### Activity
Please return every line in the entries below with the word "concat" in it.
——————
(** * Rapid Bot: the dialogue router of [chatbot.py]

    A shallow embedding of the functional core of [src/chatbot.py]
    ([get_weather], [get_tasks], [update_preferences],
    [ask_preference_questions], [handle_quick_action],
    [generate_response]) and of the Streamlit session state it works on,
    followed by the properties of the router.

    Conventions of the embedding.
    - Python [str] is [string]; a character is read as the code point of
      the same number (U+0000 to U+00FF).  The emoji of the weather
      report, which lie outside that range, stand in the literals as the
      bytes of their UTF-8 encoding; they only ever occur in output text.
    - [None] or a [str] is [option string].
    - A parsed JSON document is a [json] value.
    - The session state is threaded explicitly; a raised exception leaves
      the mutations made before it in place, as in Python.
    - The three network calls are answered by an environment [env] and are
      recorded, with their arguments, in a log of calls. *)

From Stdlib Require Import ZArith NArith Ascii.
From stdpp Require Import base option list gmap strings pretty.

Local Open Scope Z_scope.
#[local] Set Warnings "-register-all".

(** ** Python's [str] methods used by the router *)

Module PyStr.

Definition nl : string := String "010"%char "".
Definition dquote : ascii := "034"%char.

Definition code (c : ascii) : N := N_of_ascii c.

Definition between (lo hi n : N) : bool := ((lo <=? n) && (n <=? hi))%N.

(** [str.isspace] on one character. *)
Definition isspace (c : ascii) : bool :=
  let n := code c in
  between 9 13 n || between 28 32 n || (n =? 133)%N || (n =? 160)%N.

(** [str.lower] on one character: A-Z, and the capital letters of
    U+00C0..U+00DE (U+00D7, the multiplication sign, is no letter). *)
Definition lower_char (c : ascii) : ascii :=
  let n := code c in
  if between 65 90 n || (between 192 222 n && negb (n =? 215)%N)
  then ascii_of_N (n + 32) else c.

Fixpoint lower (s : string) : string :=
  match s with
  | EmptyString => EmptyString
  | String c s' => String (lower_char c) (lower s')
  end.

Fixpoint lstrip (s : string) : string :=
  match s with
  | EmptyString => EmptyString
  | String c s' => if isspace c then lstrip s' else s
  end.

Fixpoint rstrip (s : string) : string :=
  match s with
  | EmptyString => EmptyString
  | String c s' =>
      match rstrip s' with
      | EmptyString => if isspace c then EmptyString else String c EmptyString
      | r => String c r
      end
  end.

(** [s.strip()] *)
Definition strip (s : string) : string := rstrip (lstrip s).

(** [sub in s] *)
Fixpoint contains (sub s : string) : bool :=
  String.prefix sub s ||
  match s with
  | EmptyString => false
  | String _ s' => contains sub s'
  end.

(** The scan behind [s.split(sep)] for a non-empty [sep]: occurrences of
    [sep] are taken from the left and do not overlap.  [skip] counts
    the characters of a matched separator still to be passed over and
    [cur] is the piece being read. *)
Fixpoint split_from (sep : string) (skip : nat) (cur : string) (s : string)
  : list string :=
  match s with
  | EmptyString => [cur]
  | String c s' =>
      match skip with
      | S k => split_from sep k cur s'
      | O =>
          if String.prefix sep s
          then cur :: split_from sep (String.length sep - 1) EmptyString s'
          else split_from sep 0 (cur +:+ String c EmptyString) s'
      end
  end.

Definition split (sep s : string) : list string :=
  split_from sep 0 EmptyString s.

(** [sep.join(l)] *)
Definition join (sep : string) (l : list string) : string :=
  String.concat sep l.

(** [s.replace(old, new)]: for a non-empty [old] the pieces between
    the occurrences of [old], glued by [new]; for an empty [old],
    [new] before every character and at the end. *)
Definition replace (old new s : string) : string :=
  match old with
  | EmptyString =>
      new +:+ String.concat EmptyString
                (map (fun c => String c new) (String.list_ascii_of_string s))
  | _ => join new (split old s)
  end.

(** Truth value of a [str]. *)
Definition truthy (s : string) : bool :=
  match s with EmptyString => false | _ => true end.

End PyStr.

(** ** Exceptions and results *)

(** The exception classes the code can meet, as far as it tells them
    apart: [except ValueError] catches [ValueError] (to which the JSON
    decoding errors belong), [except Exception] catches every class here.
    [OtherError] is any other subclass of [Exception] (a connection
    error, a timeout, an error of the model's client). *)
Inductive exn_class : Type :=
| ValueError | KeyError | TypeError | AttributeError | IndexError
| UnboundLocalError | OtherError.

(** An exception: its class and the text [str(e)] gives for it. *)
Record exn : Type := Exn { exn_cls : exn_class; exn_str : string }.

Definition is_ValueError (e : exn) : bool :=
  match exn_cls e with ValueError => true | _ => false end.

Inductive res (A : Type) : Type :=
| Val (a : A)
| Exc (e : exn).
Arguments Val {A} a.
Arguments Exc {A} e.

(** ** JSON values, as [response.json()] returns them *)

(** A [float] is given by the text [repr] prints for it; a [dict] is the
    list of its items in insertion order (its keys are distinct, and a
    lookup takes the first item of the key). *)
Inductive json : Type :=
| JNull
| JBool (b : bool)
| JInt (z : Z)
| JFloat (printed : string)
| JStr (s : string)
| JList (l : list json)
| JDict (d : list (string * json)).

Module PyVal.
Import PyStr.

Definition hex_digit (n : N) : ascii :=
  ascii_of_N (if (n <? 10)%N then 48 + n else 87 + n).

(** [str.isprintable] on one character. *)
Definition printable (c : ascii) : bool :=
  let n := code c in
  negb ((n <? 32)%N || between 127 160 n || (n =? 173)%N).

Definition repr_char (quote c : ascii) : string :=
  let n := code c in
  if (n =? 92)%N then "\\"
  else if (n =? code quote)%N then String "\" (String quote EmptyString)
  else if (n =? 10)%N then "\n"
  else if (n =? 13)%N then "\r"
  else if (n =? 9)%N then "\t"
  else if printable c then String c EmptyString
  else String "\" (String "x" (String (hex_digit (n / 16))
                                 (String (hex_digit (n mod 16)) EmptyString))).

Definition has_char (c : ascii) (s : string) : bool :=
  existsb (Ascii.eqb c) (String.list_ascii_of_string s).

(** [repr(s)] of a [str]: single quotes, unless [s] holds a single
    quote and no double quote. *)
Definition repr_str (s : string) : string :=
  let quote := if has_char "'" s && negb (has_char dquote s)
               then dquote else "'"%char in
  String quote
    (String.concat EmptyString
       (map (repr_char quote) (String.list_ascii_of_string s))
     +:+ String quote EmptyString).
——————
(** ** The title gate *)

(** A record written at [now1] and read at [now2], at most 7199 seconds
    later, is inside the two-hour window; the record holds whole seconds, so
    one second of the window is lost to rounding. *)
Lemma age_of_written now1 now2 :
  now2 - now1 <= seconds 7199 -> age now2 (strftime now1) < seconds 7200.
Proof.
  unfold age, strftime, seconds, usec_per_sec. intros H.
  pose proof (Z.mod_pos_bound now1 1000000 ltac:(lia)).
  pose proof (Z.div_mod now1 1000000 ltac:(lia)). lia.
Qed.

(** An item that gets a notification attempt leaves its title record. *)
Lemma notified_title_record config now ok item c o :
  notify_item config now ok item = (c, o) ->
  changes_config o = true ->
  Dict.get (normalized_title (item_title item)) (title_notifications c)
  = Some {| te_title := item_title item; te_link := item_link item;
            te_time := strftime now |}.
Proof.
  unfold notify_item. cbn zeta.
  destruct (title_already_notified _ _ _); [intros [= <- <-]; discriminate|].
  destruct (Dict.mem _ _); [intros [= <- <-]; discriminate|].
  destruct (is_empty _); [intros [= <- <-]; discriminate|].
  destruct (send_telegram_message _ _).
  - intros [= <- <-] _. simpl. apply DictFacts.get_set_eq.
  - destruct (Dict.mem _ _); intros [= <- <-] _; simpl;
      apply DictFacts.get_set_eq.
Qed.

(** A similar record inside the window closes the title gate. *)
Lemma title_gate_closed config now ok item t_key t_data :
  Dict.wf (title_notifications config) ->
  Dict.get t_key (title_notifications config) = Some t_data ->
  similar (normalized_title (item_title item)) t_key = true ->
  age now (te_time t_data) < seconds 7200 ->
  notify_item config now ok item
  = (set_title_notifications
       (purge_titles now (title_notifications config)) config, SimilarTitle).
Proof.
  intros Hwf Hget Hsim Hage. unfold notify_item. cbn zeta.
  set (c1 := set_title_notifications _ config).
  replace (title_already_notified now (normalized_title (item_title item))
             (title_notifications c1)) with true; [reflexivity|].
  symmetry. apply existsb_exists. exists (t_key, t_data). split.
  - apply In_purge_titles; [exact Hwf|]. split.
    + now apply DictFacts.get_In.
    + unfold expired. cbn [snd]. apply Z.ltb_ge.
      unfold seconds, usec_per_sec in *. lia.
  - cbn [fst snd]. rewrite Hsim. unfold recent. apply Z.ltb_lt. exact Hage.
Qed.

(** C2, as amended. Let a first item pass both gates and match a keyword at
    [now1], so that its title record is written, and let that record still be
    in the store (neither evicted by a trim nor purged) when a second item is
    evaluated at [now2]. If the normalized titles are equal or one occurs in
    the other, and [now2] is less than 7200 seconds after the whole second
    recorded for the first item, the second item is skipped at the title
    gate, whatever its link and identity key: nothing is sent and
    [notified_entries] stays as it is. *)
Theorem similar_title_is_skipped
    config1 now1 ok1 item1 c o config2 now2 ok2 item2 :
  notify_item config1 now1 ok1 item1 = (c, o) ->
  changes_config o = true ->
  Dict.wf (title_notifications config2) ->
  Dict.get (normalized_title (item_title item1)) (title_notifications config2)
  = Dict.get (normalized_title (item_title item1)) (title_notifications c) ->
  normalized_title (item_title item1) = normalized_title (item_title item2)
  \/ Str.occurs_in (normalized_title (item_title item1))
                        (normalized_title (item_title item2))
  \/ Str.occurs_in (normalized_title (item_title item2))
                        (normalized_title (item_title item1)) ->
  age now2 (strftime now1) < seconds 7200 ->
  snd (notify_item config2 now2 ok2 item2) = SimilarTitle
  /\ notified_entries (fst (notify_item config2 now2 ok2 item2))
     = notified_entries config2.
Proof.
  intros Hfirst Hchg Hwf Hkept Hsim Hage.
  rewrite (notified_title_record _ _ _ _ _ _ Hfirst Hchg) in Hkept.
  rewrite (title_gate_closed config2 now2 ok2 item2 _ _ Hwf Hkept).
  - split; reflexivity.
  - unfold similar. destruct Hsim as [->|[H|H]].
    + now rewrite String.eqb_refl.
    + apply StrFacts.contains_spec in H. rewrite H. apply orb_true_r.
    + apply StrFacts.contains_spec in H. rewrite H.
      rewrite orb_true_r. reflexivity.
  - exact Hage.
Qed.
——————
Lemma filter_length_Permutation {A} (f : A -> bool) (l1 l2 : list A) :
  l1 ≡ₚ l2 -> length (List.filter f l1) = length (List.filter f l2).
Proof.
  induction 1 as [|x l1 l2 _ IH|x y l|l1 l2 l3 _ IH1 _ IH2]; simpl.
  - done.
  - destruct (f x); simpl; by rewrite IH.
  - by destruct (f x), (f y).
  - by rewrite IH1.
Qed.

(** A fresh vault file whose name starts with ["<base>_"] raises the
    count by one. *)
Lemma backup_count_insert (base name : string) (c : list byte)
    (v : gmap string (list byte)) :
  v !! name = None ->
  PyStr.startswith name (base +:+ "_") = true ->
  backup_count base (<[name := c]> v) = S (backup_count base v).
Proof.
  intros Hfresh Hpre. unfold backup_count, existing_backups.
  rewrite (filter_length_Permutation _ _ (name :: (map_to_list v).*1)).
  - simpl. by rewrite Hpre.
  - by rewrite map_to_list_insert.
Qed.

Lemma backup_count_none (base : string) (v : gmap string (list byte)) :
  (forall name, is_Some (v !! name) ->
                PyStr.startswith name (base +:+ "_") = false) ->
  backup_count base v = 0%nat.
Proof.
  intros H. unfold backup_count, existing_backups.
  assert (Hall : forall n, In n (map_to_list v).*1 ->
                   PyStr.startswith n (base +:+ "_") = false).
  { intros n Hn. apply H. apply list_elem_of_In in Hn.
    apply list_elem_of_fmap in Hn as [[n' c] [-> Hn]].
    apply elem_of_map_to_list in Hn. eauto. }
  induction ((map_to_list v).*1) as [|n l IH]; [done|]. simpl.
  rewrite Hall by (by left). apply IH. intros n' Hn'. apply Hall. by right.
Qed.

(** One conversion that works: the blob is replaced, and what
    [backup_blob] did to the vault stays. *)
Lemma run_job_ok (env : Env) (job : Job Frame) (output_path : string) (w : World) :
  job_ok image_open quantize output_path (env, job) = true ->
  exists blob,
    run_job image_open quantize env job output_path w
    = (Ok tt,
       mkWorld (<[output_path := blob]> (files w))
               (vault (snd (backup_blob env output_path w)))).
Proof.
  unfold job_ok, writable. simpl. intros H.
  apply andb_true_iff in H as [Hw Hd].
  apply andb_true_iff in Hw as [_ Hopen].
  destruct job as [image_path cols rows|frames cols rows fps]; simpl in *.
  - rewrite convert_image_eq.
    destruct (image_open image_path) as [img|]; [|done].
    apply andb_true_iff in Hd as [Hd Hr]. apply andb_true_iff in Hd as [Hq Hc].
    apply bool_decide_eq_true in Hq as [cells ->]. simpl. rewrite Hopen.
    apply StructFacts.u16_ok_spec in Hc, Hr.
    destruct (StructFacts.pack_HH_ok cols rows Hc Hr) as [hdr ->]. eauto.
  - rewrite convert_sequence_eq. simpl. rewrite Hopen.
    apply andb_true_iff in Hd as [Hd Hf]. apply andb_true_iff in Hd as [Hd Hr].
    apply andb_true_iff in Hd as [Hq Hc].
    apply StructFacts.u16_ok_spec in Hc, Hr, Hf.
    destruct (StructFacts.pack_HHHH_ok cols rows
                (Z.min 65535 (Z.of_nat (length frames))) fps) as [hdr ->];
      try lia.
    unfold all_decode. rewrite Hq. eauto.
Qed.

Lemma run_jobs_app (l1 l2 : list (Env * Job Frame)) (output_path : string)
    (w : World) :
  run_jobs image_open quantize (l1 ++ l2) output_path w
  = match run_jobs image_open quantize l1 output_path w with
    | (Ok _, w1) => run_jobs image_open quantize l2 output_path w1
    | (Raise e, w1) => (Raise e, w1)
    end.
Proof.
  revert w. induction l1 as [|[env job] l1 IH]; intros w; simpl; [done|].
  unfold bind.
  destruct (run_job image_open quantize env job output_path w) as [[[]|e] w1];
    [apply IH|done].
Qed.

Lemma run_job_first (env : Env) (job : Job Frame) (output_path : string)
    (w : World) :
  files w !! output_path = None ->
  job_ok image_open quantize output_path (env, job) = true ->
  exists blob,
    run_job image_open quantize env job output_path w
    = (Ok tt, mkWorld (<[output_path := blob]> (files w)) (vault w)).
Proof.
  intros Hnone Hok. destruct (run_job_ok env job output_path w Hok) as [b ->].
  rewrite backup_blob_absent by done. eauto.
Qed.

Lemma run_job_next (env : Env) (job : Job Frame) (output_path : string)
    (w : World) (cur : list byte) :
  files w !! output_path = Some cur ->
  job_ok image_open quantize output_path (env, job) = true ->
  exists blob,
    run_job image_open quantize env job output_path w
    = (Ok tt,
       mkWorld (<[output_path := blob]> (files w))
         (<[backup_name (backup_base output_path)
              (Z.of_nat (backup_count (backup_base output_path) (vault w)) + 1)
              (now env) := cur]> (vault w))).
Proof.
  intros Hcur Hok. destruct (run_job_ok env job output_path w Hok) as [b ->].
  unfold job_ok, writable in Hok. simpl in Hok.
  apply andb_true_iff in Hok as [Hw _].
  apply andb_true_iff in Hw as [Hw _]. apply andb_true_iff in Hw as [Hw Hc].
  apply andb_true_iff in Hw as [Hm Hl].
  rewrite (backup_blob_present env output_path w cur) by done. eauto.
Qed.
——————
### Response box
  String.concat sep l.
      new +:+ String.concat EmptyString
    (String.concat EmptyString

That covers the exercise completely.